Colin Firth has made me cry eleven times in the past week; once while gazing with melancholic resolution toward Elizabeth Bennett, once while strolling with her through the grounds of Longbourn, once on the occasion of his wedding day and eight times as vexed and sensitive King, battling with a speech impediment.
It’s the rare interaction of eyes and jaw that does it for me. When the subtly determined curl of his lips is softened by his lost, intelligent eyes I become an emotional wreck. In these instances, he brings to life Ezra Pound’s definition of the ‘image’ as that which presents “an intellectual and emotional complex in an instant of time”.Charm twirls itself about you like a ribbon; its intellectual appeal lies in its emotional reserve; it is a tease. Natalie Portman has it as does the German political interviewer Sandra Maischberger. Bryan Dobson possesses it and so too does Alexis Bliedl, but only when she is Rory Gilmore.
Charm, though extremely useful as a sexual tool need not take a seductive route. It’s interesting to note that when a brash young man accosts a lady at a bar with a chat-up line below her dignity she will often remark saractically “… charming” to her girlfriends after he has departed. Furthermore, it is customary for members of the general population to find scantily- clad women parading in stillettos and clutching bottles of Corrs Light as lacking in charm.

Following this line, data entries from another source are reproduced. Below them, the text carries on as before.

(** * Xiaomi air fryer MIoT client: status decoder and command encoder

    A shallow embedding of [custom_components/xiaomi_airfryer/fryer_miot.py]:
    the enumerations, the [FryerStatusMiot] property getters and the
    [FryerMiot] commands, with Python exceptions, the module logger and the
    calls into the transport made explicit. *)

From Stdlib Require Import ZArith DecimalString.
From stdpp Require Import gmap strings list.

Local Open Scope Z_scope.
Local Open Scope string_scope.

(** ** Python values and exceptions *)

(** The raw scalars a MIoT property carries: [None], booleans, integers and
    strings. *)
Inductive PyVal : Type :=
  | PNone
  | PBool (b : bool)
  | PInt (z : Z)
  | PStr (s : string).

(** The integer a value compares as: [True == 1] and [False == 0]. *)
Definition as_int (v : PyVal) : option Z :=
  match v with
  | PBool b => Some (Z.b2z b)
  | PInt z => Some z
  | _ => None
  end.

(** Python's [==] on these scalars. *)
Definition py_eq (a b : PyVal) : bool :=
  match a, b with
  | PNone, PNone => true
  | PStr s, PStr t => String.eqb s t
  | _, _ =>
      match as_int a, as_int b with
      | Some x, Some y => Z.eqb x y
      | _, _ => false
      end
  end.

(** [x in xs] for a list literal. *)
Definition py_in (x : PyVal) (xs : list PyVal) : bool :=
  existsb (fun y => py_eq x y) xs.

(** [str(x)]. *)
Definition py_str (v : PyVal) : string :=
  match v with
  | PNone => "None"
  | PBool true => "True"
  | PBool false => "False"
  | PInt z => NilZero.string_of_int (Z.to_int z)
  | PStr s => s
  end.

(** [sep.join(parts)]. *)
Definition py_join (sep : string) (parts : list string) : string :=
  String.concat sep parts.

Inductive exn : Type :=
  | KeyError (key : string)
  | ValueError (v : PyVal) (cls : string)
  | DeviceException (msg : string).

Inductive result (A : Type) : Type :=
  | Ok (a : A)
  | Raise (e : exn).
Arguments Ok {A} a.
Arguments Raise {A} e.

Definition is_ok {A} (r : result A) : bool :=
  match r with Ok _ => true | Raise _ => false end.

(** ** The world outside a call: logger records and transport requests *)

(** One [_LOGGER.error(fmt, arg)] record. *)
Record LogRecord : Type := { fmt : string; arg : PyVal }.

(** What the client asks of the [MiotDevice] base class. *)
Inductive request : Type :=
  | GetProperties
  | SetProperty (name : string) (v : PyVal)
  | CallAction (name : string) (params : option PyVal).

Record World : Type := { log : list LogRecord; wire : list request }.

Definition emit (w : World) (ds : list LogRecord) : World :=
  {| log := log w ++ ds; wire := wire w |}.

Definition sent (w : World) (rq : request) : World :=
  {| log := log w; wire := wire w ++ [rq] |}.

(** Computations that read and extend the world and may raise. *)
Definition M (A : Type) : Type := World -> result A * World.

Definition ret {A} (a : A) : M A := fun w => (Ok a, w).

Definition bind {A B} (m : M A) (k : A -> M B) : M B :=
  fun w =>
    match m w with
    | (Ok a, w') => k a w'
    | (Raise e, w') => (Raise e, w')
    end.

Notation "'let*' x ':=' m 'in' k" := (bind m (fun x => k))
  (at level 10, x name, m at level 100, k at level 200).

Definition lift {A} (r : result A) : M A := fun w => (r, w).

Definition raise {A} (e : exn) : M A := lift (Raise e).

(** [try: body  except ValueError: handler]. *)
Definition try_except_ValueError {A} (body handler : M A) : M A :=
  fun w =>
    match body w with
    | (Raise (ValueError _ _), w') => handler w'
    | r => r
    end.

(** [_LOGGER.error(fmt, arg)]. *)
Definition log_error (f : string) (a : PyVal) : M unit :=
  fun w => (Ok tt, emit w [{| fmt := f; arg := a |}]).

(** Runs [m] and hands back how it ended instead of raising. *)
Definition attempt {A} (m : M A) : M (result A) :=
  fun w => let '(r, w') := m w in (Ok r, w').

(** ** Enumerations *)

(** An [enum.Enum] subclass: its members in definition order, each with a
    name and a value. *)
Class PyEnum (E V : Type) : Type := {
  cls_name : string;
  members : list E;
  name_of : E -> string;
  value_of : E -> V
}.
Arguments cls_name E {V _}.
Arguments members E {V _}.

(** [E(v)]: the member whose value equals [v], else [ValueError]. *)
Definition enum_call (E : Type) `{PyEnum E PyVal} (v : PyVal) : result E :=
  match find (fun m => py_eq (value_of m) v) (members E) with
  | Some m => Ok m
  | None => Raise (ValueError v (cls_name E))
  end.

(** [E[n]]: the member named [n], else [KeyError]. *)
Definition enum_getitem (E : Type) {V} `{PyEnum E V} (n : string) : result E :=
  match find (fun m => String.eqb (name_of m) n) (members E) with
  | Some m => Ok m
  | None => Raise (KeyError n)
  end.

The perception of charm requires a little effort and as such the fruits of its identification carry an emotional value: we place worth on that in which we invest our energies. This is not to reduce charm to a mere self-serving bias but rather to highlight that intellect and emotion or “head and heart” are not always as far removed as we believe them to be.
To be charmed is one matter; to be charming another. Countless pamphlets have been penned on the latter so I thought it time to thrust open the question to the blogosphere: what charms you?